* **SUPPLIED RECORDS**:
☆ ☆ ☆ ☆ ☆
(** ** Locate *)

Lemma locate_rows_spec cnt :
  forall i limit acc,
    i + cnt <= n ->
    FMIndex.locate_rows idx cnt i limit acc
    = FMIndex.Positions (acc ++ map SA (seq i (Nat.min cnt (limit - length acc)))).
Proof.
  induction cnt as [|cnt IH]; intros i limit acc Hi; cbn [FMIndex.locate_rows].
  - rewrite Nat.min_0_l. cbn [seq map]. now rewrite app_nil_r.
  - destruct (Nat.ltb_spec (length acc) limit) as [Hroom | Hfull].
    + destruct (lf_walk_from_row i ltac:(lia)) as (r & k & Hw & Hr & Hrm & Hk & Hsa).
      rewrite idx_meta_n, Hw.
      replace (n <=? k) with false by (symmetry; apply Nat.leb_gt; exact Hk).
      destruct ssa_samples_spec as [Hlen Hsmp].
      rewrite idx_stride.
      rewrite Hlen.
      pose proof (coarse_idx_lt d n r Hd Hr) as Hrd.
      replace ((n + d - 1) / d <=? r / d) with false by (symmetry; apply Nat.leb_gt; exact Hrd).
      rewrite (Hsmp r Hr Hrm), Hsa.
      rewrite IH by lia.
      rewrite <- app_assoc, length_app. cbn [length app].
      replace (Nat.min (Datatypes.S cnt) (limit - length acc))
        with (Datatypes.S (Nat.min cnt (limit - (length acc + 1)))) by lia.
      cbn [seq map]. replace (i + 1) with (Datatypes.S i) by lia. reflexivity.
    + replace (Nat.min (Datatypes.S cnt) (limit - length acc)) with 0 by lia.
      cbn [seq map]. now rewrite app_nil_r.
Qed.

(** [locate] never throws on this index. *)
Lemma locate_total P limit : exists ps, FMIndex.locate idx P limit = FMIndex.Positions ps.
Proof.
  unfold FMIndex.locate.
  destruct ((length P =? 0) || (FMIndex.meta_n idx =? 0)); [now exists [] |].
  pose proof (search_from_all P) as Hs.
  rewrite idx_meta_n.
  destruct (FMIndex.backward_search idx (rev P) 0 n) as [[sp ep] |]; [| now exists []].
  destruct Hs as (Hse & He & _).
  rewrite locate_rows_spec by lia. eexists. reflexivity.
Qed.

(** [locate] with room for every hit returns the text positions of the
    rows of the final range: the cyclic occurrences. *)
Lemma locate_cyclic P limit :
  P <> [] -> FMIndex.count idx P <= limit ->
  exists ps,
    FMIndex.locate idx P limit = FMIndex.Positions ps
    /\ length ps = FMIndex.count idx P
    /\ forall q, In q ps <-> q < n /\ cmatch P q = true.
Proof.
  intros HP Hlim. unfold FMIndex.locate, FMIndex.count in Hlim |- *.
  rewrite idx_meta_n in Hlim |- *.
  destruct (Nat.eqb_spec (length P) 0) as [H0 | _];
    [destruct P; [contradiction | discriminate] |].
  destruct (Nat.eqb_spec n 0) as [H0 | _]; [lia |]. cbn [orb].
  pose proof (search_from_all P) as Hs.
  destruct (FMIndex.backward_search idx (rev P) 0 n) as [[sp ep] |].
  - destruct Hs as (Hse & He & Hrows).
    exists (map SA (seq sp (ep - sp))). split; [| split].
    + rewrite locate_rows_spec by lia. cbn [length app].
      now rewrite Nat.sub_0_r, Nat.min_l by lia.
    + now rewrite length_map, length_seq.
    + intros q. rewrite in_map_iff. split.
      * intros (i & <- & Hin). apply in_seq in Hin.
        split; [apply SA_lt; lia |].
        rewrite <- Hrows by lia. apply andb_true_iff.
        rewrite Nat.leb_le, Nat.ltb_lt. lia.
      * intros [Hq Hm]. destruct (SA_surj q Hq) as (i & Hi & <-).
        exists i. split; [reflexivity |]. apply in_seq.
        rewrite <- Hrows in Hm by exact Hi. apply andb_true_iff in Hm.
        rewrite Nat.leb_le, Nat.ltb_lt in Hm. lia.
  - exists []. split; [reflexivity | split; [reflexivity |]].
    intros q. split; [contradiction |]. intros [Hq Hm]. rewrite Hs in Hm by exact Hq.
    discriminate.
Qed.

End FMTheory.

(* ------------------------------------------------------------------ *)
(** * Properties of the built index *)

(** The text is not empty and its last byte, the sentinel, is strictly
    below every other byte of the text. *)
Definition ends_with_sentinel (T : list byte) : Prop :=
  T <> [] /\
  forall q, q < length T - 1 ->
    (byte_val (nth (length T - 1) T x00) < byte_val (nth q T x00))%Z.

(** The sentinel of [T] occurs in [P] at most as the last byte of [P]. *)
Definition sentinel_only_last (T P : list byte) : Prop :=
  forall k, k + 1 < length P -> nth k P x00 <> nth (length T - 1) T x00.

Lemma sentinel_pos T : ends_with_sentinel T -> 0 < length T.
Proof. intros [Hne _]. destruct T; [contradiction | cbn [length]; lia]. Qed.

Lemma sentinel_unique T :
  ends_with_sentinel T ->
  forall q, q < length T - 1 -> nth q T x00 <> nth (length T - 1) T x00.
Proof.
  intros [_ Hmin] q Hq He. specialize (Hmin q Hq). rewrite He in Hmin. lia.
Qed.

Definition banana_text : list byte := ["b"; "a"; "n"; "a"; "n"; "a"; "$"]%byte.
Definition short_text : list byte := ["a"; "$"]%byte.
Definition pattern_ana : list byte := ["a"; "n"; "a"]%byte.
Definition pattern_wrapping : list byte := ["$"; "a"]%byte.

Lemma banana_sentinel : ends_with_sentinel banana_text.
Proof.
  split; [discriminate |]. intros q Hq. cbn in Hq.
  do 6 (destruct q as [|q]; [vm_compute; reflexivity |]). lia.
Qed.

Lemma short_sentinel : ends_with_sentinel short_text.
Proof.
  split; [discriminate |]. intros q Hq. cbn in Hq.
  destruct q as [|q]; [vm_compute; reflexivity | lia].
Qed.

(** C1, as amended: on a text that ends with a unique minimal sentinel (and
    whose length fits the [uint32_t] suffix array), for a non-empty pattern
    that holds the sentinel at most as its last byte, [count] is the number
    of occurrences of the pattern in the text, and [locate] with a limit of
    at least that count returns exactly the starting positions of the
    occurrences, each once. *)
Theorem fm_count_locate_correct
    (T P : list byte) (params : FMIndex.BuildParams) (idx : FMIndex.t) (limit : nat) :
  ends_with_sentinel T ->
  (Z.of_nat (length T) < 2 ^ 32)%Z ->
  FMIndex.build_from_text T params = Some idx ->
  P <> [] ->
  sentinel_only_last T P ->
  FMIndex.count idx P = naive_count T P
  /\ (naive_count T P <= limit ->
      exists ps,
        FMIndex.locate idx P limit = FMIndex.Positions ps
        /\ length ps = naive_count T P
        /\ forall q, In q ps <-> In q (naive_locate T P)).
Proof.
  intros Hsent Hn32 Hbuild HP Hinner.
  destruct (build_from_text_some T params idx Hbuild) as [Hd ->].
  pose proof (sentinel_pos T Hsent) as Hpos.
  pose proof (sentinel_unique T Hsent) as Hlast.
  pose proof (count_naive T Hn32 Hpos Hlast _ Hd P HP Hinner) as Hcount.
  split; [exact Hcount |]. intros Hlim.
  destruct (locate_cyclic T Hn32 Hpos Hlast _ Hd P limit HP) as (ps & Hloc & Hlen & Hin).
  { rewrite Hcount. exact Hlim. }
  exists ps. split; [exact Hloc | split; [now rewrite Hlen |]].
  intros q. rewrite Hin. unfold naive_locate. rewrite filter_In, in_seq.
  split.
  - intros [Hq Hm]. split; [lia |].
    rewrite <- (cmatch_occurs T Hpos P q HP Hinner Hq). exact Hm.
  - intros [Hq Ho]. split; [lia |].
    rewrite (cmatch_occurs T Hpos P q HP Hinner); [exact Ho | lia].
Qed.

Lemma fm_count_locate_correct_witness :
  exists idx,
    FMIndex.build_from_text banana_text FMIndex.default_params = Some idx
    /\ FMIndex.count idx pattern_ana = naive_count banana_text pattern_ana
    /\ (naive_count banana_text pattern_ana <= 10 ->
        exists ps,
          FMIndex.locate idx pattern_ana 10 = FMIndex.Positions ps
          /\ length ps = naive_count banana_text pattern_ana
          /\ forall q, In q ps <-> In q (naive_locate banana_text pattern_ana)).
Proof.
  exists (built_index banana_text 32). split; [reflexivity |].
  apply (fm_count_locate_correct banana_text pattern_ana FMIndex.default_params
           (built_index banana_text 32) 10).
  - exact banana_sentinel.
  - vm_compute. reflexivity.
  - reflexivity.
  - discriminate.
  - intros k Hk. cbn in Hk.
    do 2 (destruct k as [|k]; [vm_compute; discriminate |]). lia.
Defined.

(** C1 as stated fails for a pattern that holds the sentinel before its
    end: in ["a$"] the pattern ["$a"] does not occur, yet the backward
    search wraps around the end of the text and counts one occurrence. *)
Lemma fm_count_wraps_around_sentinel :
  ~ (forall (T P : list byte) (params : FMIndex.BuildParams) (idx : FMIndex.t),
       ends_with_sentinel T ->
       (Z.of_nat (length T) < 2 ^ 32)%Z ->
       FMIndex.build_from_text T params = Some idx ->
       P <> [] ->
       FMIndex.count idx P = naive_count T P).
Proof.
  intros H.
  specialize (H short_text pattern_wrapping FMIndex.default_params (built_index short_text 32)
                short_sentinel).
  assert (Hc : FMIndex.count (built_index short_text 32) pattern_wrapping = 1)
    by (vm_compute; reflexivity).
  assert (Hn : naive_count short_text pattern_wrapping = 0) by (vm_compute; reflexivity).
  rewrite Hc, Hn in H.
  assert (1 = 0); [| discriminate].
  apply H; [vm_compute; reflexivity | reflexivity | discriminate].
Qed.

(** C4, as amended: on a correctly built index the walk of [locate] from
    any row stops at a sampled row (a multiple of the stride) after fewer
    than [n] steps, so that [locate] never takes its error branches. *)
Theorem lf_walk_reaches_sample
    (T : list byte) (params : FMIndex.BuildParams) (idx : FMIndex.t) (i : nat) :
  ends_with_sentinel T ->
  (Z.of_nat (length T) < 2 ^ 32)%Z ->
  FMIndex.build_from_text T params = Some idx ->
  i < length T ->
  (exists r steps,
     FMIndex.lf_walk idx (FMIndex.meta_n idx) i 0 = (r, steps)
     /\ r < length T
     /\ r mod FMIndex.ssa_stride params = 0
     /\ steps < length T)
  /\ forall P limit, exists ps, FMIndex.locate idx P limit = FMIndex.Positions ps.
Proof.
  intros Hsent Hn32 Hbuild Hi.
  destruct (build_from_text_some T params idx Hbuild) as [Hd ->].
  pose proof (sentinel_pos T Hsent) as Hpos.
  pose proof (sentinel_unique T Hsent) as Hlast.
  split.
  - destruct (lf_walk_from_row T Hn32 Hpos Hlast _ Hd i Hi) as (r & k & Hw & Hr & Hrm & Hk & _).
    exists r, k. repeat split; assumption.
  - intros P limit. apply (locate_total T Hn32 Hpos Hlast _ Hd).
Qed.

Lemma lf_walk_reaches_sample_witness :
  (exists r steps,
     FMIndex.lf_walk (built_index banana_text 4)
       (FMIndex.meta_n (built_index banana_text 4)) 1 0 = (r, steps)
     /\ r < length banana_text
     /\ r mod FMIndex.ssa_stride (FMIndex.mkParams 512 64 4) = 0
     /\ steps < length banana_text)
  /\ forall P limit,
       exists ps, FMIndex.locate (built_index banana_text 4) P limit = FMIndex.Positions ps.
Proof.
  apply (lf_walk_reaches_sample banana_text (FMIndex.mkParams 512 64 4)
           (built_index banana_text 4) 1).
  - exact banana_sentinel.
  - vm_compute. reflexivity.
  - reflexivity.
  - vm_compute. lia.
Defined.

(** C4 as stated fails: with stride 4 on ["banana$"], the walk from row 1
    visits rows 5, 2, 6, 3 and reaches the sampled row 4 only after 5 steps. *)
Lemma lf_walk_exceeds_stride :
  ~ (forall (T : list byte) (params : FMIndex.BuildParams) (idx : FMIndex.t) (i : nat),
       ends_with_sentinel T ->
       (Z.of_nat (length T) < 2 ^ 32)%Z ->
       FMIndex.build_from_text T params = Some idx ->
       i < length T ->
       snd (FMIndex.lf_walk idx (FMIndex.meta_n idx) i 0) <= FMIndex.ssa_stride params).
Proof.
  intros H.
  specialize (H banana_text (FMIndex.mkParams 512 64 4) (built_index banana_text 4) 1
                banana_sentinel).
  assert (Hw : FMIndex.lf_walk (built_index banana_text 4)
                 (FMIndex.meta_n (built_index banana_text 4)) 1 0 = (4, 5))
    by (vm_compute; reflexivity).
  rewrite Hw in H. cbn [snd FMIndex.ssa_stride] in H.
  assert (5 <= 4); [| lia].
  apply H; [vm_compute; reflexivity | reflexivity | vm_compute; lia].
Qed.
☆ ☆ ☆ ☆ ☆
* **WHAT THE TASK REQUIRES**: Go through the lines above and count those with "holds"; report only the number.

* **TASK RESULT**: 2